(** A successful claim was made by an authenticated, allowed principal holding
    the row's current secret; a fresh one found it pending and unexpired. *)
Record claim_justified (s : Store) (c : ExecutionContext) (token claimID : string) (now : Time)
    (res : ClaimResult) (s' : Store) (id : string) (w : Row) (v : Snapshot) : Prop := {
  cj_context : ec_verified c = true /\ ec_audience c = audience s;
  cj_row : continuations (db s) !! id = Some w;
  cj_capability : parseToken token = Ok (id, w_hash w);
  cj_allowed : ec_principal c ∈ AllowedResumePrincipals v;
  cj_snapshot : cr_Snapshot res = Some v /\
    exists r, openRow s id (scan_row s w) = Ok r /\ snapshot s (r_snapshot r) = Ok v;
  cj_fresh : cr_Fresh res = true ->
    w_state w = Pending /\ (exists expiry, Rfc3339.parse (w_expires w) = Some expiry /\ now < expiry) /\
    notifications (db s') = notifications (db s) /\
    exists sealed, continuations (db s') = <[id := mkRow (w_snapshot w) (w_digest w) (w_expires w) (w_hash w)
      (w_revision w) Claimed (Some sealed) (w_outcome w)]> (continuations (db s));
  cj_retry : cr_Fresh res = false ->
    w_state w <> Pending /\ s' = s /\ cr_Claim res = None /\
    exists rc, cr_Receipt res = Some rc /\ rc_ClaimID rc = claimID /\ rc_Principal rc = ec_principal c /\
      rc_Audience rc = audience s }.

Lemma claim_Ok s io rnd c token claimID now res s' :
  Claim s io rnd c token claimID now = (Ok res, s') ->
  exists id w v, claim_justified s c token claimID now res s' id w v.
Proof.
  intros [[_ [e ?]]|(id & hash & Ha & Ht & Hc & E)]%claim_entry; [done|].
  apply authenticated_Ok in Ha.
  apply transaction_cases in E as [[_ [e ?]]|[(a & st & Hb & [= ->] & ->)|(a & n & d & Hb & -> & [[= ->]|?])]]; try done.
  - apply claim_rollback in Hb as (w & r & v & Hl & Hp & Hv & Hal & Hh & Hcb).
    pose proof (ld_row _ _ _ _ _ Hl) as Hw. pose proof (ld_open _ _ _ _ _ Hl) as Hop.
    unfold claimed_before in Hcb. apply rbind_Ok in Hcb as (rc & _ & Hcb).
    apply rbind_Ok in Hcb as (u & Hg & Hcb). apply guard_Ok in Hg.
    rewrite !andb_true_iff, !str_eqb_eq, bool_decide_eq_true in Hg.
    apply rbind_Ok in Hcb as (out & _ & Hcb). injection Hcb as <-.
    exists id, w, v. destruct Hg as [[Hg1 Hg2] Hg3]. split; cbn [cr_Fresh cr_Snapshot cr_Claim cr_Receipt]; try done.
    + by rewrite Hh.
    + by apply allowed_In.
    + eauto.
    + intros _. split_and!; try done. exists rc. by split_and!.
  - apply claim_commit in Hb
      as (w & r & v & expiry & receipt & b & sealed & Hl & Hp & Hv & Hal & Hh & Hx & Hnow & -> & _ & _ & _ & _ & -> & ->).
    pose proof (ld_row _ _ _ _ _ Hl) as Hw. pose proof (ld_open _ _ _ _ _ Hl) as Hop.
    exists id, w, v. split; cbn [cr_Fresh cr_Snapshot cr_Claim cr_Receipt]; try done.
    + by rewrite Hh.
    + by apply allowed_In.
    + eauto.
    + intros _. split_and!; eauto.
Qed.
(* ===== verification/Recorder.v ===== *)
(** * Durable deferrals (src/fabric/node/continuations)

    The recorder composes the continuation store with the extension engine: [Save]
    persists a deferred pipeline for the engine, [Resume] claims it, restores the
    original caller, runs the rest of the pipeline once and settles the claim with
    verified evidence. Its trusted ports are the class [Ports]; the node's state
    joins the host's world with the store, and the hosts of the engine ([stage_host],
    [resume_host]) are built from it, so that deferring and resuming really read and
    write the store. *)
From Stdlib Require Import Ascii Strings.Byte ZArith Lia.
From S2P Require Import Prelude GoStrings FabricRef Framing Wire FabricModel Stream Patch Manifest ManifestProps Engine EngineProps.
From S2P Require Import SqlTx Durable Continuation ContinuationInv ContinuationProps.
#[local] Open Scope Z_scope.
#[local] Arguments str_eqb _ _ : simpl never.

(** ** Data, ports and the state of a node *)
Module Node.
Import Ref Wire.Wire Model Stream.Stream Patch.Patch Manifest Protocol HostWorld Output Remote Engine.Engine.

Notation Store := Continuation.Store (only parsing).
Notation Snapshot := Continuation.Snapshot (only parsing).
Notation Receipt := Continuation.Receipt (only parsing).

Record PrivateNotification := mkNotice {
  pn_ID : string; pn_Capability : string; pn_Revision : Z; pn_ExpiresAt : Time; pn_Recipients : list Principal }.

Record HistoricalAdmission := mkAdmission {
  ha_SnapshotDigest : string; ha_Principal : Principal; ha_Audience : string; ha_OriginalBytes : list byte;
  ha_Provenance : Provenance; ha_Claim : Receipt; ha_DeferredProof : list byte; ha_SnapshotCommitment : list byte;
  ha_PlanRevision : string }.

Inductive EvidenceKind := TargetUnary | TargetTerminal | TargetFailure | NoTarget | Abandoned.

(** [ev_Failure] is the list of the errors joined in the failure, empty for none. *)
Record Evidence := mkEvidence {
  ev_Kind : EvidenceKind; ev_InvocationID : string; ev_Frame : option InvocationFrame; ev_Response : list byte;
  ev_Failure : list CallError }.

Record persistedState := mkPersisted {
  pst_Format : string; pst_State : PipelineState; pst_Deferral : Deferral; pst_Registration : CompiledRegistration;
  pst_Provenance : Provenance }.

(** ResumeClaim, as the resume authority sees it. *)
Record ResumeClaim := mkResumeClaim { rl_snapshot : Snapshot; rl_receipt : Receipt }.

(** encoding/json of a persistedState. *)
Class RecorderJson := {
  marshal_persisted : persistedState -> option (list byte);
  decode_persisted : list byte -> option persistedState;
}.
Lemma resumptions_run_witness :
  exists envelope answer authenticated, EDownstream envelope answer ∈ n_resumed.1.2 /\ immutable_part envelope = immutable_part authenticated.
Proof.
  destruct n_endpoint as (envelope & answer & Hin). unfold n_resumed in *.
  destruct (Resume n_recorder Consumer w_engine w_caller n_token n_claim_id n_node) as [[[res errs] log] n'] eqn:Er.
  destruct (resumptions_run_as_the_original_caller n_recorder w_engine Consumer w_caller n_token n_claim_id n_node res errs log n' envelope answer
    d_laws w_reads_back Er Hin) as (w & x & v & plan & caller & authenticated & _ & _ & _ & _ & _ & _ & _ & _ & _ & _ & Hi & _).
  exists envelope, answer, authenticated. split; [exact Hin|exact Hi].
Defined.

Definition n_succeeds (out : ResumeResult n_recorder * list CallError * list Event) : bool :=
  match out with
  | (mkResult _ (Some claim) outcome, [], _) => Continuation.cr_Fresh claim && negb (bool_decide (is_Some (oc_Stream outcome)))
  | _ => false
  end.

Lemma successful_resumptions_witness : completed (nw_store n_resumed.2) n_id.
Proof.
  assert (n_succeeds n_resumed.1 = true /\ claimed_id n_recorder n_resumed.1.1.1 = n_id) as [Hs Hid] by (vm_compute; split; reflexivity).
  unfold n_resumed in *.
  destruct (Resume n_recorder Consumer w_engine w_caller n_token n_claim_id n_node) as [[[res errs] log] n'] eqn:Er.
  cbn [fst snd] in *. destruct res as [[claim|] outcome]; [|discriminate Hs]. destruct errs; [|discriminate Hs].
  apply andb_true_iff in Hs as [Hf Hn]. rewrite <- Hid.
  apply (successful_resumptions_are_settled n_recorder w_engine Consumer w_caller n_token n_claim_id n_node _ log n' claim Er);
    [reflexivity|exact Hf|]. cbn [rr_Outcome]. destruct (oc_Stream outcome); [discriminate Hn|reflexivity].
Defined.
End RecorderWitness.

______________________________

● **Aim of the task**
Please retype the entries above in full, exactly as they stand.

● **Answer to the problem**
(** A successful claim was made by an authenticated, allowed principal holding
    the row's current secret; a fresh one found it pending and unexpired. *)
Record claim_justified (s : Store) (c : ExecutionContext) (token claimID : string) (now : Time)
    (res : ClaimResult) (s' : Store) (id : string) (w : Row) (v : Snapshot) : Prop := {
  cj_context : ec_verified c = true /\ ec_audience c = audience s;
  cj_row : continuations (db s) !! id = Some w;
  cj_capability : parseToken token = Ok (id, w_hash w);
  cj_allowed : ec_principal c ∈ AllowedResumePrincipals v;
  cj_snapshot : cr_Snapshot res = Some v /\
    exists r, openRow s id (scan_row s w) = Ok r /\ snapshot s (r_snapshot r) = Ok v;
  cj_fresh : cr_Fresh res = true ->
    w_state w = Pending /\ (exists expiry, Rfc3339.parse (w_expires w) = Some expiry /\ now < expiry) /\
    notifications (db s') = notifications (db s) /\
    exists sealed, continuations (db s') = <[id := mkRow (w_snapshot w) (w_digest w) (w_expires w) (w_hash w)
      (w_revision w) Claimed (Some sealed) (w_outcome w)]> (continuations (db s));
  cj_retry : cr_Fresh res = false ->
    w_state w <> Pending /\ s' = s /\ cr_Claim res = None /\
    exists rc, cr_Receipt res = Some rc /\ rc_ClaimID rc = claimID /\ rc_Principal rc = ec_principal c /\
      rc_Audience rc = audience s }.

Lemma claim_Ok s io rnd c token claimID now res s' :
  Claim s io rnd c token claimID now = (Ok res, s') ->
  exists id w v, claim_justified s c token claimID now res s' id w v.
Proof.
  intros [[_ [e ?]]|(id & hash & Ha & Ht & Hc & E)]%claim_entry; [done|].
  apply authenticated_Ok in Ha.
  apply transaction_cases in E as [[_ [e ?]]|[(a & st & Hb & [= ->] & ->)|(a & n & d & Hb & -> & [[= ->]|?])]]; try done.
  - apply claim_rollback in Hb as (w & r & v & Hl & Hp & Hv & Hal & Hh & Hcb).
    pose proof (ld_row _ _ _ _ _ Hl) as Hw. pose proof (ld_open _ _ _ _ _ Hl) as Hop.
    unfold claimed_before in Hcb. apply rbind_Ok in Hcb as (rc & _ & Hcb).
    apply rbind_Ok in Hcb as (u & Hg & Hcb). apply guard_Ok in Hg.
    rewrite !andb_true_iff, !str_eqb_eq, bool_decide_eq_true in Hg.
    apply rbind_Ok in Hcb as (out & _ & Hcb). injection Hcb as <-.
    exists id, w, v. destruct Hg as [[Hg1 Hg2] Hg3]. split; cbn [cr_Fresh cr_Snapshot cr_Claim cr_Receipt]; try done.
    + by rewrite Hh.
    + by apply allowed_In.
    + eauto.
    + intros _. split_and!; try done. exists rc. by split_and!.
  - apply claim_commit in Hb
      as (w & r & v & expiry & receipt & b & sealed & Hl & Hp & Hv & Hal & Hh & Hx & Hnow & -> & _ & _ & _ & _ & -> & ->).
    pose proof (ld_row _ _ _ _ _ Hl) as Hw. pose proof (ld_open _ _ _ _ _ Hl) as Hop.
    exists id, w, v. split; cbn [cr_Fresh cr_Snapshot cr_Claim cr_Receipt]; try done.
    + by rewrite Hh.
    + by apply allowed_In.
    + eauto.
    + intros _. split_and!; eauto.
Qed.
(* ===== verification/Recorder.v ===== *)
(** * Durable deferrals (src/fabric/node/continuations)

    The recorder composes the continuation store with the extension engine: [Save]
    persists a deferred pipeline for the engine, [Resume] claims it, restores the
    original caller, runs the rest of the pipeline once and settles the claim with
    verified evidence. Its trusted ports are the class [Ports]; the node's state
    joins the host's world with the store, and the hosts of the engine ([stage_host],
    [resume_host]) are built from it, so that deferring and resuming really read and
    write the store. *)
From Stdlib Require Import Ascii Strings.Byte ZArith Lia.
From S2P Require Import Prelude GoStrings FabricRef Framing Wire FabricModel Stream Patch Manifest ManifestProps Engine EngineProps.
From S2P Require Import SqlTx Durable Continuation ContinuationInv ContinuationProps.
#[local] Open Scope Z_scope.
#[local] Arguments str_eqb _ _ : simpl never.

(** ** Data, ports and the state of a node *)
Module Node.
Import Ref Wire.Wire Model Stream.Stream Patch.Patch Manifest Protocol HostWorld Output Remote Engine.Engine.

Notation Store := Continuation.Store (only parsing).
Notation Snapshot := Continuation.Snapshot (only parsing).
Notation Receipt := Continuation.Receipt (only parsing).

Record PrivateNotification := mkNotice {
  pn_ID : string; pn_Capability : string; pn_Revision : Z; pn_ExpiresAt : Time; pn_Recipients : list Principal }.

Record HistoricalAdmission := mkAdmission {
  ha_SnapshotDigest : string; ha_Principal : Principal; ha_Audience : string; ha_OriginalBytes : list byte;
  ha_Provenance : Provenance; ha_Claim : Receipt; ha_DeferredProof : list byte; ha_SnapshotCommitment : list byte;
  ha_PlanRevision : string }.

Inductive EvidenceKind := TargetUnary | TargetTerminal | TargetFailure | NoTarget | Abandoned.

(** [ev_Failure] is the list of the errors joined in the failure, empty for none. *)
Record Evidence := mkEvidence {
  ev_Kind : EvidenceKind; ev_InvocationID : string; ev_Frame : option InvocationFrame; ev_Response : list byte;
  ev_Failure : list CallError }.

Record persistedState := mkPersisted {
  pst_Format : string; pst_State : PipelineState; pst_Deferral : Deferral; pst_Registration : CompiledRegistration;
  pst_Provenance : Provenance }.

(** ResumeClaim, as the resume authority sees it. *)
Record ResumeClaim := mkResumeClaim { rl_snapshot : Snapshot; rl_receipt : Receipt }.

(** encoding/json of a persistedState. *)
Class RecorderJson := {
  marshal_persisted : persistedState -> option (list byte);
  decode_persisted : list byte -> option persistedState;
}.
Lemma resumptions_run_witness :
  exists envelope answer authenticated, EDownstream envelope answer ∈ n_resumed.1.2 /\ immutable_part envelope = immutable_part authenticated.
Proof.
  destruct n_endpoint as (envelope & answer & Hin). unfold n_resumed in *.
  destruct (Resume n_recorder Consumer w_engine w_caller n_token n_claim_id n_node) as [[[res errs] log] n'] eqn:Er.
  destruct (resumptions_run_as_the_original_caller n_recorder w_engine Consumer w_caller n_token n_claim_id n_node res errs log n' envelope answer
    d_laws w_reads_back Er Hin) as (w & x & v & plan & caller & authenticated & _ & _ & _ & _ & _ & _ & _ & _ & _ & _ & Hi & _).
  exists envelope, answer, authenticated. split; [exact Hin|exact Hi].
Defined.

Definition n_succeeds (out : ResumeResult n_recorder * list CallError * list Event) : bool :=
  match out with
  | (mkResult _ (Some claim) outcome, [], _) => Continuation.cr_Fresh claim && negb (bool_decide (is_Some (oc_Stream outcome)))
  | _ => false
  end.

Lemma successful_resumptions_witness : completed (nw_store n_resumed.2) n_id.
Proof.
  assert (n_succeeds n_resumed.1 = true /\ claimed_id n_recorder n_resumed.1.1.1 = n_id) as [Hs Hid] by (vm_compute; split; reflexivity).
  unfold n_resumed in *.
  destruct (Resume n_recorder Consumer w_engine w_caller n_token n_claim_id n_node) as [[[res errs] log] n'] eqn:Er.
  cbn [fst snd] in *. destruct res as [[claim|] outcome]; [|discriminate Hs]. destruct errs; [|discriminate Hs].
  apply andb_true_iff in Hs as [Hf Hn]. rewrite <- Hid.
  apply (successful_resumptions_are_settled n_recorder w_engine Consumer w_caller n_token n_claim_id n_node _ log n' claim Er);
    [reflexivity|exact Hf|]. cbn [rr_Outcome]. destruct (oc_Stream outcome); [discriminate Hn|reflexivity].
Defined.
End RecorderWitness.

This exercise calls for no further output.